その中には既に10人ほどの女の人が入っています。
「よし、お前達は明日別のところに移動してもらう。
そこで新しい飼い主様に見つけてもらうのだな。」
どうやらわたし達は別の奴隷商人に転売されるようです。
わたし達は数名づつに分けられて牢に放り込まれました。
翌朝早く起こされたわたし達は、水場で老婆達に綺麗に洗われ、少し小綺麗なワンピースに着替えさせられました。

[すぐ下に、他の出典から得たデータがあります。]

(** X6: Without a schema in the model's metadata the creation operations throw
    "IFC Schema not found" before doing anything: no express ID is taken, no
    identifier is drawn, nothing is stored or registered. *)
Theorem creation_needs_a_schema `{Externals} st :
  schema (model st) = None ->
  (forall name description,
      newPset name description st = (st, Throw SchemaNotFound)) /\
  (forall type name value,
      newSingleStringProperty type name value st = (st, Throw SchemaNotFound)) /\
  (forall type name value,
      newSingleNumericProperty type name value st = (st, Throw SchemaNotFound)) /\
  (forall type name value,
      newSingleBooleanProperty type name value st = (st, Throw SchemaNotFound)).
Proof.
  intros Es.
  assert (S1 : forall cls name value,
             newSingleProperty cls name value st = (st, Throw SchemaNotFound)).
  { intros. unfold newSingleProperty.
    unfold bind at 1. unfold getIFCSchema at 1, bind at 1, get_state at 1.
    now rewrite Es. }
  repeat apply conj; intros;
    unfold newSingleStringProperty, newSingleNumericProperty,
      newSingleBooleanProperty; try apply S1.
  unfold newPset.
  unfold bind at 1. unfold getIFCSchema at 1, bind at 1, get_state at 1.
  now rewrite Es.
Qed.

(** X7: On a model that has a schema but stores no IfcOwnerHistory, [newPset]
    throws "No OwnerHistory was found" and leaves everything as it was. *)
Theorem newPset_needs_an_owner_history `{Externals} st s name description :
  schema (model st) = Some s ->
  (forall k e, properties (model st) !! k = Some e ->
               type e <> IFCOWNERHISTORY) ->
  newPset name description st = (st, Throw NoOwnerHistory).
Proof.
  intros Es Hno. apply (newPset_throws st s _ _ _ Es).
  now apply getOwnerHistory_none.
Qed.

Lemma creation_needs_a_schema_witness :
  @newPset sample_externals "Pset_Custom" None sample_state_no_schema =
    (sample_state_no_schema, Throw SchemaNotFound).
Proof.
  apply (proj1 (@creation_needs_a_schema sample_externals
                  sample_state_no_schema eq_refl)).
Defined.

Lemma newPset_needs_an_owner_history_witness :
  @newPset sample_externals "Pset_Custom" None sample_state_no_history =
    (sample_state_no_history, Throw NoOwnerHistory).
Proof.
  apply (@newPset_needs_an_owner_history sample_externals
           sample_state_no_history IFC4 "Pset_Custom" None eq_refl).
  apply (bool_decide_unpack
           (map_Forall (fun _ e => type e <> IFCOWNERHISTORY)
              (properties (model sample_state_no_history)))).
  vm_compute. exact I.
Defined.

Lemma ids_bounded_run_op `{Externals} (o : Op) (st : State) :
  (forall d, o <> SetData d) ->
  ids_bounded st -> ids_bounded (run_op o st).1.
Proof.
  intros Hs Hb.
  assert (N : creates o = false ->
              no_new_entity st (run_op o st).1 ->
              ids_bounded (run_op o st).1).
  { intros Hc Hn k Hk. rewrite (keeps_run_op o Hc st). apply Hb, Hn, Hk. }
  assert (D : forall A (m : M A),
             respects no_new_entity m -> respects no_new_entity (discard m)).
  { intros A m Hm. unfold discard. no_new_entity. }
  assert (S1 : forall cls name value,
             ids_bounded (discard (newSingleProperty cls name value) st).1).
  { intros cls name value. unfold discard, bind.
    destruct (schema (model st)) as [s|] eqn:Es.
    - destruct (newSingleProperty_created st s cls name value Es)
        as (Er & Ep & Em & _).
      destruct (newSingleProperty cls name value st) as [st' [p|e]];
        simpl in *; [|discriminate Er].
      intros k Hk. rewrite Em. rewrite Ep in Hk.
      rewrite lookup_insert in Hk. case_decide; [lia|].
      specialize (Hb k Hk). lia.
    - unfold newSingleProperty.
      unfold bind at 1. unfold getIFCSchema at 1, bind at 1, get_state at 1.
      rewrite Es. exact Hb. }
  destruct o; simpl; try apply S1.
  - now destruct (Hs dataToSave).
  - unfold discard, bind.
    destruct (schema (model st)) as [s|] eqn:Es.
    + pose proof (getOwnerHistory_state st) as Eoh.
      destruct (getOwnerHistory st) as [st0 [[oh h]|e]] eqn:Eg;
        simpl in Eoh; subst st0.
      * destruct (newPset_returns st s name description oh h Es Eg)
          as (st' & pset & rel & -> & Ep & Em).
        simpl. intros k Hk. rewrite Em. rewrite Ep in Hk.
        rewrite !lookup_insert in Hk. repeat case_decide; try lia.
        specialize (Hb k Hk). lia.
      * now rewrite (newPset_throws st s name description e Es Eg).
    + unfold newPset.
      unfold bind at 1. unfold getIFCSchema at 1, bind at 1, get_state at 1.
      rewrite Es. exact Hb.
  - apply (N eq_refl). apply no_new_entity_removePset.
  - apply (N eq_refl). apply no_new_entity_removePsetProp.
  - apply (N eq_refl). apply no_new_entity_addElementToPset.
  - apply (N eq_refl). apply no_new_entity_addPropToPset.
  - apply (N eq_refl). apply D, no_new_entity_setAttributeListener.
  - apply (N eq_refl). apply no_new_entity_dispose.
Qed.

(** X9: When every stored express ID is at most [maxExpressID], it stays so
    through any sequence of operations of the manager that contains no
    [setData]; the IDs that [newPset] and the single-value constructors take
    next are then never those of stored entities. *)
Theorem stored_ids_stay_below_maxExpressID `{Externals} (ops : list Op)
    (st : State) :
  Forall (fun o => forall d, o <> SetData d) ops ->
  ids_bounded st ->
  let st' := run_ops ops st in
  ids_bounded st' /\
  properties (model st') !! (maxExpressID (model st') + 1) = None /\
  properties (model st') !! (maxExpressID (model st') + 2) = None.
Proof.
  intros Hops Hb.
  assert (B : ids_bounded (run_ops ops st)).
  { revert st Hb. induction Hops as [|o ops Ho Hops IH]; intros st Hb.
    - exact Hb.
    - simpl. apply IH. now apply ids_bounded_run_op. }
  simpl. split; [exact B|]. split; apply fresh_above; (lia || exact B).
Qed.

Lemma stored_ids_stay_below_maxExpressID_witness :
  let st' := @run_ops sample_externals
               [NewPset "Pset_Custom" None; RemovePsetProp 10 11;
                NewSingleBooleanProperty BoolIfcBoolean "IsExternal" true]
               sample_state in
  ids_bounded st' /\
  properties (model st') !! (maxExpressID (model st') + 1) = None /\
  properties (model st') !! (maxExpressID (model st') + 2) = None.
Proof.
  apply (@stored_ids_stay_below_maxExpressID sample_externals
           [NewPset "Pset_Custom" None; RemovePsetProp 10 11;
            NewSingleBooleanProperty BoolIfcBoolean "IsExternal" true]
           sample_state).
  - repeat constructor; discriminate.
  - assert (F : map_Forall (fun k (_ : Entity) => k <= 12)
                 (properties sample_model)).
    { apply (bool_decide_unpack
               (map_Forall (fun k (_ : Entity) => k <= 12)
                  (properties sample_model))).
      vm_compute. exact I. }
    intros k [e Hk]. exact (F k e Hk).
Defined.

(** ** setData *)

Lemma setData_app l1 l2 st :
  setData (l1 ++ l2) st = setData l2 (setData l1 st).1.
Proof.
  pose proof (setData_returns l1 st) as R.
  destruct (setData l1 st) as [st' [[]|e]] eqn:E; [|discriminate R].
  unfold setData in *. now apply for_of_app.
Qed.

Lemma setData_skip d st : expressID d = 0 -> setData [d] st = (st, Ok tt).
Proof. intros E. unfold setData. simpl. now rewrite bool_decide_true. Qed.

(** X1: [setData] never throws, and an entry without a truthy [expressID] is
    passed over in silence: the call does what it would do on the entries
    that have one. *)
Theorem setData_passes_over_entries_without_expressID dataToSave st :
  (setData dataToSave st).2 = Ok tt /\
  setData dataToSave st = setData (stored_entries dataToSave) st.
Proof.
  split; [apply setData_returns|].
  revert st. induction dataToSave as [|d ds IH]; intros st; [reflexivity|].
  unfold stored_entries in *. rewrite filter_cons.
  rewrite setData_cons. case_decide as Hd.
  - rewrite (setData_cons d (filter _ ds)).
    destruct (setData [d] st) as [st' [[]|e]]; [apply IH|reflexivity].
  - rewrite setData_skip by (destruct (decide (expressID d = 0)); tauto).
    apply IH.
Qed.

Lemma setData_one_state d st :
  expressID d <> 0 ->
  let st' := (setData [d] st).1 in
  uuid (model st') = uuid (model st) /\
  maxExpressID (model st') = maxExpressID (model st) /\
  properties (model st') = <[expressID d := d]> (properties (model st)) /\
  log st' = log st ++ [DataChanged (uuid (model st)) (expressID d)] /\
  change_set (mgr st') (uuid (model st)) =
    set_add (expressID d) (change_set (mgr st) (uuid (model st))).
Proof.
  intros Hd. rewrite setData_one by assumption. simpl.
  repeat apply conj; try reflexivity.
  unfold change_set at 1, with_changeMap. cbn [changeMap].
  now rewrite lookup_insert_eq.
Qed.

Lemma setData_state dataToSave st :
  let u := uuid (model st) in
  let st' := (setData dataToSave st).1 in
  uuid (model st') = u /\
  (forall id,
      properties (model st') !! id =
        from_option Some (properties (model st) !! id)
          (last (filter (fun d => expressID d = id)
                   (stored_entries dataToSave)))) /\
  maxExpressID (model st') = maxExpressID (model st) /\
  log st' = log st ++
            map (fun d => DataChanged u (expressID d))
                (stored_entries dataToSave) /\
  (forall id, id ∈ change_set (mgr st') u <->
              id ∈ change_set (mgr st) u \/
              id ∈ map expressID (stored_entries dataToSave)).
Proof.
  intros u st'. subst st'.
  induction dataToSave as [|d ds IH] using rev_ind.
  - simpl. split; [reflexivity|]. repeat apply conj; try reflexivity.
    + now rewrite app_nil_r.
    + intros id. rewrite elem_of_nil. tauto.
  - rewrite setData_app. unfold stored_entries in *. rewrite filter_app.
    destruct IH as (Eu & Ep & Em & El & Ec).
    set (st1 := (setData ds st).1) in *.
    destruct (decide (expressID d = 0)) as [Hz|Hz].
    + rewrite setData_skip by assumption. simpl.
      rewrite filter_cons, decide_False by tauto.
      rewrite filter_nil, app_nil_r.
      split; [assumption|]. repeat apply conj; assumption.
    + destruct (setData_one_state d st1 Hz) as (Fu & Fm & Fp & Fl & Fc).
      rewrite filter_cons, decide_True by assumption. rewrite filter_nil.
      split; [now rewrite Fu|]. repeat apply conj.
      * intros id. rewrite Fp, filter_app, filter_cons, filter_nil.
        rewrite lookup_insert. case_decide as Hid.
        -- rewrite last_snoc. reflexivity.
        -- rewrite app_nil_r. apply Ep.
      * now rewrite Fm.
      * rewrite Fl, El, Eu, map_app, app_assoc. reflexivity.
      * intros id. rewrite <- Eu, Fc, elem_of_set_add, Eu, Ec.
        rewrite map_app, elem_of_app. simpl.
        rewrite list_elem_of_singleton. tauto.
Qed.
(** * JavaLab backend: the compile / execute / cleanup pipeline

    A shallow embedding of [src/backend/server.js].  JavaScript strings are
    sequences of UTF-16 code units, the scratch directory is a finite map
    from entry names to entries, the external toolchain ([javac], [java])
    is an oracle of the environment, and the request handler is a function
    from a request and a world to a response and a world.  The part of
    [runCode] in [src/frontend/script.js] that builds the request and
    presents the response is embedded as the caller of the route. *)

From Stdlib Require Import ZArith NArith Ascii String DecimalString.
From Stdlib Require DecimalZ DecimalPos.
From stdpp Require Import gmap strings list fin_maps.

Local Open Scope Z_scope.

(** ** JavaScript strings *)

Module JS.

(** A JavaScript string: its UTF-16 code units, so that [length] is the
    source's [.length]. *)
Abbreviation jsstring := (list N).

(** An ASCII literal of the source, as code units. *)
Definition js (s : string) : jsstring :=
  N_of_ascii <$> list_ascii_of_string s.

Definition LF : jsstring := [10%N].

Definition quote : jsstring := [34%N].

(** [`${n}`] for an integer: its decimal digits. *)
Definition dec (n : Z) : jsstring :=
  js (NilZero.string_of_int (Z.to_int n)).

Fixpoint startsWith (s t : jsstring) {struct t} : bool :=
  match t, s with
  | [], _ => true
  | a :: t', b :: s' => (a =? b)%N && startsWith s' t'
  | _ :: _, [] => false
  end.

(** [s.includes(t)] *)
Fixpoint includes (s t : jsstring) : bool :=
  startsWith s t ||
  match s with
  | [] => false
  | _ :: s' => includes s' t
  end.

(** The values a parsed JSON body can hold, and [undefined] for an
    absent property.  Only the truthiness of a number is kept. *)
Inductive value :=
| VUndefined
| VNull
| VBool (b : bool)
| VNumber (n : Z)
| VString (s : jsstring)
| VObject.

(** [!v] is [negb (truthy v)]. *)
Definition truthy (v : value) : bool :=
  match v with
  | VUndefined | VNull => false
  | VBool b => b
  | VNumber n => negb (n =? 0)
  | VString s => match s with [] => false | _ => true end
  | VObject => true
  end.

Inductive type_tag := TUndefined | TObject | TBoolean | TNumber | TString.

Definition typeof (v : value) : type_tag :=
  match v with
  | VUndefined => TUndefined
  | VNull | VObject => TObject
  | VBool _ => TBoolean
  | VNumber _ => TNumber
  | VString _ => TString
  end.

(** [a || b] on strings. *)
Definition or_else (a b : jsstring) : jsstring :=
  match a with [] => b | _ => a end.

End JS.
Import JS.

(** ** The regular expressions of the source

    Every pattern of [server.js] is a sequence of one-character classes,
    each taken once, [*] times or [+] times.  The matcher is the
    backtracking, greedy, leftmost one of the language. *)

Module Regex.

Inductive quant := One | Star | Plus.

Record item := Item { cls : N -> bool; qt : quant }.

Abbreviation regex := (list item).

Definition chr (c : N) : item := Item (N.eqb c) One.

(** A literal, every character escaped or plain. *)
Definition lit (s : string) : regex := chr <$> js s.

(** The same literal under the [i] flag: for the ASCII letters of the
    source's patterns, both cases match. *)
Definition fold_case (c : N) : N :=
  if ((97 <=? c) && (c <=? 122))%N then (c - 32)%N else c.

Definition chr_i (c : N) : item :=
  Item (fun d => (fold_case d =? fold_case c)%N) One.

その後、5人づつ別の馬車に乗せられ、馬車は出発しました。
街を出たところで馬車はそれぞれ別の道を走って行きます。
もう彼女達に会うこともないでしょう。
わたし達を乗せた馬車は次の日の昼前に、別の街に着きました。
そしてその街の奴隷商人に売り渡されたのです。
わたし達5人は、地下牢へと連れて行かれました。
わたしが入れられた牢には、わたしと同じ歳くらいの女の人が1人と10歳くらいの女の子が1人いました。
わたしは、女の人に声を掛けてみました。
返事は返ってきません。
「お姉さん、その人は何も話さないよ。
心が壊れているんだって、食事を運んでくれているおじさんが言ってたよ。
わたしにはよくわからないんだけどね。
あっ、わたしの名前はメアリ。
生まれてからずっとここに住んでいるんだよ。
お姉さん名前は?」
「ミルクよ。メアリちゃん、生まれてからずっとって?」
「うん、お父さんとお母さんがどちらも奴隷だったんだ。
わたしも生まれた時から奴隷なんだって。」
「お父さんとお母さんは?」
「お父さんもお母さんも別々に売られて行っちゃった。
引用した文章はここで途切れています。